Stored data
· · · · ·

(** X8. When the image directory is not a regular file and the job at
    position [i] is the first to fail, the store
    holds the captures of the jobs before it, whose ephemeral documents
    are gone; the ephemeral document of job [i] is left; and the output
    path of no diagram from [i] on has been written. *)
Theorem batch_failure_store
    (br : browser) (w : world) (html js : text) (i : nat) (code : text)
    (e : exn) :
  w_fs w !! IMG_DIR = None ->
  file_text w HTML_PATH = Some html ->
  file_text w MERMAID_JS = Some js ->
  br_launch br = true ->
  extract_mermaid_blocks html !! i = Some code ->
  (forall j c, j < i -> extract_mermaid_blocks html !! j = Some c ->
               is_ok (job_outcome (job_page br js j c)) = true) ->
  job_outcome (job_page br js i code) = Raise e ->
  (forall j c png, j < i ->
     extract_mermaid_blocks html !! j = Some c ->
     job_outcome (job_page br js j c) = Ok png ->
     w_fs (render_diagrams_main br w).2 !! out_path DIAGRAM_LABELS j
       = Some png)
  /\ (forall j, j < i ->
        w_fs (render_diagrams_main br w).2 !! tmp_path j = None)
  /\ w_fs (render_diagrams_main br w).2 !! tmp_path i
     = Some (build_single_diagram_html code js)
  /\ (forall j, i <= j ->
        w_fs (render_diagrams_main br w).2 !! out_path DIAGRAM_LABELS j
          = w_fs w !! out_path DIAGRAM_LABELS j).
Proof.
  intros Himg Hh Hj Hl Hi Hok He.
  rewrite (render_diagrams_main_run br w html js) by done.
  cbn zeta. cbn [fst snd w_fs].
  set (blocks := extract_mermaid_blocks html) in *.
  destruct (jobs_done_first_failure br js 0 blocks i code e) as [Hd Hr];
    [done..|].
  split; [|split; [|split]].
  - intros j c png Hji Hc Hpng.
    apply (batch_store_out _ _ _ 0 _ _ j c); [done|by rewrite Hd|done].
  - intros j Hji. apply (batch_store_tmp _ _ _ 0). by rewrite Hd.
  - pose proof (batch_store_failed_tmp br DIAGRAM_LABELS js 0 blocks
                  (w_fs w) code e) as H.
    rewrite Hd in H. by apply H.
  - intros j Hij.
    assert (forall n bs fs,
              jobs_done br js n bs + n <= j ->
              batch_store br DIAGRAM_LABELS js n bs fs
                !! out_path DIAGRAM_LABELS j
              = fs !! out_path DIAGRAM_LABELS j) as Hgen.
    { intros n bs. revert n.
      induction bs as [|c rest IH]; intros n fs Hn; [done|].
      cbn [batch_store jobs_done] in *. cbn zeta.
      destruct (job_outcome (job_page br js n c)) as [png|e0]; cbn [is_ok] in Hn.
      - rewrite IH by lia.
        rewrite lookup_delete_ne by apply tmp_path_not_out.
        rewrite lookup_insert_ne.
        + by rewrite lookup_insert_ne by apply tmp_path_not_out.
        + intros H. apply app_inv_head in H. injection H as H.
          apply out_name_inj in H. lia.
      - by rewrite lookup_insert_ne by apply tmp_path_not_out. }
    apply Hgen. rewrite Hd. lia.
Qed.
(** * Lazy-propagation segment tree (range update, range query)

    A shallow embedding of
    [Section-3-Data-Structures/3.3.2 Segment Tree (Range Update).cpp]
    and the proofs of its specification.

    Modelling choices.
    - The class keeps three [std::vector]s of length [4*len] and an [int]
      length.  They are lists here; [operator[]] is bounds-checked in the
      model: an index outside the vector makes the operation end in
      [Fault] (the C++ behaviour is undefined there).
    - [int] is [Z].  On a call with in-range arguments every integer
      the code computes for a structure of [len] elements is an index
      below [4*len], a span bound below [len] or a target bound that is
      only compared, so the model is exact whenever [4*len] fits in an
      [int].  The constructors compute [4*len] itself.  Where it does
      not fit, from [len = 2^29] on, the multiplication overflows, which
      C++ leaves undefined (compiled with g++ for x86-64 the product
      wraps around: at [2^29] it is negative and [resize] throws, at
      [2^30] it is 0 and [build] writes outside the empty vectors).
      The model ends in [Fault] there ([allocate]), as for a negative
      size, so no structure of [2^29] or more elements exists in it
      ([segment_tree_range_fits]).  A range handed to the second
      constructor is taken to have at most [INT_MAX] elements, the
      lengths that [len = hi - lo] can hold.  Division is the
      truncating [Z.quot] of C++.  The element type of the two
      instantiations is [Z] as well: the default operators do no
      arithmetic on elements, and sums are taken not to overflow.
    - The member functions mutate the object; they are written in a small
      state-and-error monad over the record of the three vectors.
    - The recursive member functions take a recursion budget.  The public
      entry points supply a budget larger than the vectors, which is never
      exhausted: every recursive call moves to a strictly larger node
      index and indexes the vectors before it recurses
      ([query_never_exhausts], [update_never_exhausts]).
    - [join_values], [join_value_with_delta] and [join_deltas] are the
      three static member functions that the comment at the top of the
      source file tells the user to redefine; they are the fields of the
      class [Ops].
    - The two recursive calls inside [join_values(query(..), query(..))]
      are unsequenced in C++; the model runs the left one first.  They
      work on disjoint sets of vector slots ([under_children_disjoint]),
      and whenever one order returns, the other returns the same value
      and leaves the same object ([query_rec_order]).

    The same source file holds the class [binary_search_tree] (3.4.1),
    embedded in the module [bst].  Modelling choices there.
    - A [node_t *] is the null pointer or a node the pointer owns: no
      node is reachable along two paths, so the linked structure is the
      inductive type [bst.node_t].  [new] builds a node; storage is not
      modelled, so [delete] and the destructor's [clean_up] have no
      counterpart.
    - A [node_t *&] parameter is a pointer the callee may overwrite: the
      static [insert] and [erase] return what it points to afterwards
      besides their [bool].
    - [key_t] comes with [operator<] and [operator==], the fields of the
      class [bst.Key].  The theorems assume that [<] is a strict total
      order and that [==] is equality ([bst.key_laws]), as for [int].
    - [walk] is handed a function object; the model lists the values
      it is called on, in call order.
    - [find] returns a pointer to the value it found: [bst.find] is what
      the pointer points to, [None] for the null pointer, and
      [bst.find_assign] is a store through it, as in [*T.find(4) = 'd'].
    - [num_nodes] is an [int], [Z] here.

    The file [unnamed/part_000] holds the class [disjoint_set_forest],
    embedded in the module [dsf]; its other function, the hill-climbing
    [find_min], computes with [double]s and is left out.  Modelling
    choices there.
    - A [std::map<K, V>] is the list of its entries in increasing key
      order, the order its iterators run through.  [find] and
      [operator[]] are [dsf.map_find] and [dsf.map_set], which compare
      keys with [<] only; [operator[]] on a missing key enters it with
      the value [int()], that is 0.
    - The vectors [root] and [rank] are lists with bounds-checked
      access, as above.
    - [find_root] takes a recursion budget, and the public member
      functions supply the largest rank plus two.  On the objects a
      program can build it is never exhausted: every step to a parent
      strictly increases the rank ([find_root_rec_spec]).
    - The two operands of [==] in [is_united] are unsequenced; the
      model evaluates the left one first.  Evaluating the right one
      first is the model of [is_united(y, x)], and the statements about
      [is_united] are symmetric in [x] and [y].
    - [T] comes with [operator<], the class [dsf.Less]; the theorems
      assume that it is a strict total order ([dsf.less_laws]). *)

From Stdlib Require Import ZArith Lia List Bool Ascii.
From stdpp Require Import base tactics option list numbers sorting.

· · · · ·

▸ What you have to do
Respond with nothing but the number of lines in the data above that include the word "Require".

▸ Output of the task
2